** Opening RECORDED INFORMATION block **

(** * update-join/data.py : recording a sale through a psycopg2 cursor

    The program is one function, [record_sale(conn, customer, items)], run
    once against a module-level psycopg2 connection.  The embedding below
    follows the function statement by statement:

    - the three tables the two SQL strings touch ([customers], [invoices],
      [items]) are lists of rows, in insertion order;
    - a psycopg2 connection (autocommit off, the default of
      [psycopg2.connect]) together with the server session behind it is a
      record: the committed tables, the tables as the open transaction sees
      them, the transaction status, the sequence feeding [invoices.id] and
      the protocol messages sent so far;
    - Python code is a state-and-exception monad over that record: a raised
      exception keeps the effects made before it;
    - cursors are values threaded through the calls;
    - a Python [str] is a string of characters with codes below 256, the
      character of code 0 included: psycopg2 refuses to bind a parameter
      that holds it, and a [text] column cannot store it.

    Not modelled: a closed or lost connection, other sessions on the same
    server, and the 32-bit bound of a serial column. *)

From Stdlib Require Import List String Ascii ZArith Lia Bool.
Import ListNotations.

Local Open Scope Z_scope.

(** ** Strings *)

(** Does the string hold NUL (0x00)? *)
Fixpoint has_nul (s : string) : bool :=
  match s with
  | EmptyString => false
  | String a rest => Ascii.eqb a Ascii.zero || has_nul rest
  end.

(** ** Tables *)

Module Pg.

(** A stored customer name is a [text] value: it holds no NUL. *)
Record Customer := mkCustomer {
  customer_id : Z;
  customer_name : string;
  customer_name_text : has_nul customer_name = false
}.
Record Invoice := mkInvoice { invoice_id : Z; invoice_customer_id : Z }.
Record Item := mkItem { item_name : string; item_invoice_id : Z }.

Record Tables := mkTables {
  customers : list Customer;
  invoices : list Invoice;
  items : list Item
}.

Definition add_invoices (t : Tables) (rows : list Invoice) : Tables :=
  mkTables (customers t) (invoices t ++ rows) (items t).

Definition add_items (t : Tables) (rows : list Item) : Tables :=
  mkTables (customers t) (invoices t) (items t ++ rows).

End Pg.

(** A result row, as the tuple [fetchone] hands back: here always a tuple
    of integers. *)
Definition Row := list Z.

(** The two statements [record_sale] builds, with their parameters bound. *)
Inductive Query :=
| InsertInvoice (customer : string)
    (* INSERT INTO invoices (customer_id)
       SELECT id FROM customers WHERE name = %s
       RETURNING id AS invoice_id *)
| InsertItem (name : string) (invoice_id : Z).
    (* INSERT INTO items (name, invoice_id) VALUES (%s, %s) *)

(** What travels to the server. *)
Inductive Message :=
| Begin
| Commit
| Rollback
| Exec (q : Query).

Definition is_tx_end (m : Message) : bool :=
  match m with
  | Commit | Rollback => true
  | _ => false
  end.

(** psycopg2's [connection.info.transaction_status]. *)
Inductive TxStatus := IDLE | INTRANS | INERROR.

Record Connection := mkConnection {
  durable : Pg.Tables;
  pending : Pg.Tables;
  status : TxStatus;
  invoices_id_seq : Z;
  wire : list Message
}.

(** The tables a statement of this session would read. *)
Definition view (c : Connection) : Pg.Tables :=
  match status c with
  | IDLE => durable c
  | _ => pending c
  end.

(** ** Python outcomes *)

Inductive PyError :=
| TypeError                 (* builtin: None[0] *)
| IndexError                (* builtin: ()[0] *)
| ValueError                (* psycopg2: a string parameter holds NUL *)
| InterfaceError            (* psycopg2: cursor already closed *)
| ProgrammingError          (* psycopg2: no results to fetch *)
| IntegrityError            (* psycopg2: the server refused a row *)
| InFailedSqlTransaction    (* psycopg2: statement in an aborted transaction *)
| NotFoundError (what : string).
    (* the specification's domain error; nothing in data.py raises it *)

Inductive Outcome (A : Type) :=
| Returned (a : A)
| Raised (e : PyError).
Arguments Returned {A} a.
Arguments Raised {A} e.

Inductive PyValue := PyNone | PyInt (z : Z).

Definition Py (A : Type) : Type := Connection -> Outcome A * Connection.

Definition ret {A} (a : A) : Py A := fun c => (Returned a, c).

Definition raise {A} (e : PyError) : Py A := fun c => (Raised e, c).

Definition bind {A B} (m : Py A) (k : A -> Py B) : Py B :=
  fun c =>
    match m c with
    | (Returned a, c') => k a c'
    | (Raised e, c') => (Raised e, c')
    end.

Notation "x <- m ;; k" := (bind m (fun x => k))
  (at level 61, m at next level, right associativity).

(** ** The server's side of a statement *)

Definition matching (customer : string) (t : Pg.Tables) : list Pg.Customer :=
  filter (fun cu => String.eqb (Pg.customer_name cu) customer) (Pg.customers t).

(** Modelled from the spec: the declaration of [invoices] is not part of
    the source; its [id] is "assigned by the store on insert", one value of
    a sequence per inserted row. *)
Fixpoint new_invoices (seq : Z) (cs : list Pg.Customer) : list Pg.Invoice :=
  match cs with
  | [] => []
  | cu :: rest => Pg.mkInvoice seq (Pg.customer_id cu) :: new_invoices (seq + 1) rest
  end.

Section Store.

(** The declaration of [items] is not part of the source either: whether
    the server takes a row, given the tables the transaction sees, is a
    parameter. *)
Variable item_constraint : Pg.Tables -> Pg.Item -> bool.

** Closing RECORDED INFORMATION block **
** Opening RECORDED INFORMATION block **

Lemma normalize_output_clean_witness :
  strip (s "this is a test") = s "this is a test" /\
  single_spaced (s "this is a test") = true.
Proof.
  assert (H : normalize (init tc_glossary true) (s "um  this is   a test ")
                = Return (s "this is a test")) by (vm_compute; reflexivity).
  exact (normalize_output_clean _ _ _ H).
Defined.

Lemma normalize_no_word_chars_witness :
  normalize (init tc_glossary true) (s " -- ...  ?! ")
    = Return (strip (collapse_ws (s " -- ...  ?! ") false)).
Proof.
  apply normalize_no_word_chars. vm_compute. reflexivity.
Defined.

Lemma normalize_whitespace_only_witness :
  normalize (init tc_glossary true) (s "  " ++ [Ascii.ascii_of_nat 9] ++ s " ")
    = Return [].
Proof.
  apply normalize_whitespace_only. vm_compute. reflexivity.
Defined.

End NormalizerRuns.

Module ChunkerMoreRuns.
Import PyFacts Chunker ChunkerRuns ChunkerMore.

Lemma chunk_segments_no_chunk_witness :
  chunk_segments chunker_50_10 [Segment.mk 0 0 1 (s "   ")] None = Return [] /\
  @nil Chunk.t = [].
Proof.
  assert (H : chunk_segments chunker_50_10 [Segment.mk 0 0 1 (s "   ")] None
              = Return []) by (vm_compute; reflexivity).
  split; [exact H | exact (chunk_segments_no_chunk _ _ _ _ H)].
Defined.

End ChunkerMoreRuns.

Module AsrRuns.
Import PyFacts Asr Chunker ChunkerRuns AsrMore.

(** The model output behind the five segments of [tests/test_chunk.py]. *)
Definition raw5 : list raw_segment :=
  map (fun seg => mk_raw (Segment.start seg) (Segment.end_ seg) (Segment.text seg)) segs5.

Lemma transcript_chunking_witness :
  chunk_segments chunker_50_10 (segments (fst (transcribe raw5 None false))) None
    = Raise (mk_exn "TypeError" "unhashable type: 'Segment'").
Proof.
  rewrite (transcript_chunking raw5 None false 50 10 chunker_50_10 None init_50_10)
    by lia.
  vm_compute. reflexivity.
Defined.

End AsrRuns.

** Closing RECORDED INFORMATION block **

EXERCISE PROMPT:
Starting with the line with "the source; its" above and going on through the line with "Variable item_constraint : Pg.Tables", transcribe every line exactly, both ends included, and add nothing.

WRITTEN REPLY:
    the source; its [id] is "assigned by the store on insert", one value of
    a sequence per inserted row. *)
Fixpoint new_invoices (seq : Z) (cs : list Pg.Customer) : list Pg.Invoice :=
  match cs with
  | [] => []
  | cu :: rest => Pg.mkInvoice seq (Pg.customer_id cu) :: new_invoices (seq + 1) rest
  end.

Section Store.

(** The declaration of [items] is not part of the source either: whether
    the server takes a row, given the tables the transaction sees, is a
    parameter. *)
Variable item_constraint : Pg.Tables -> Pg.Item -> bool.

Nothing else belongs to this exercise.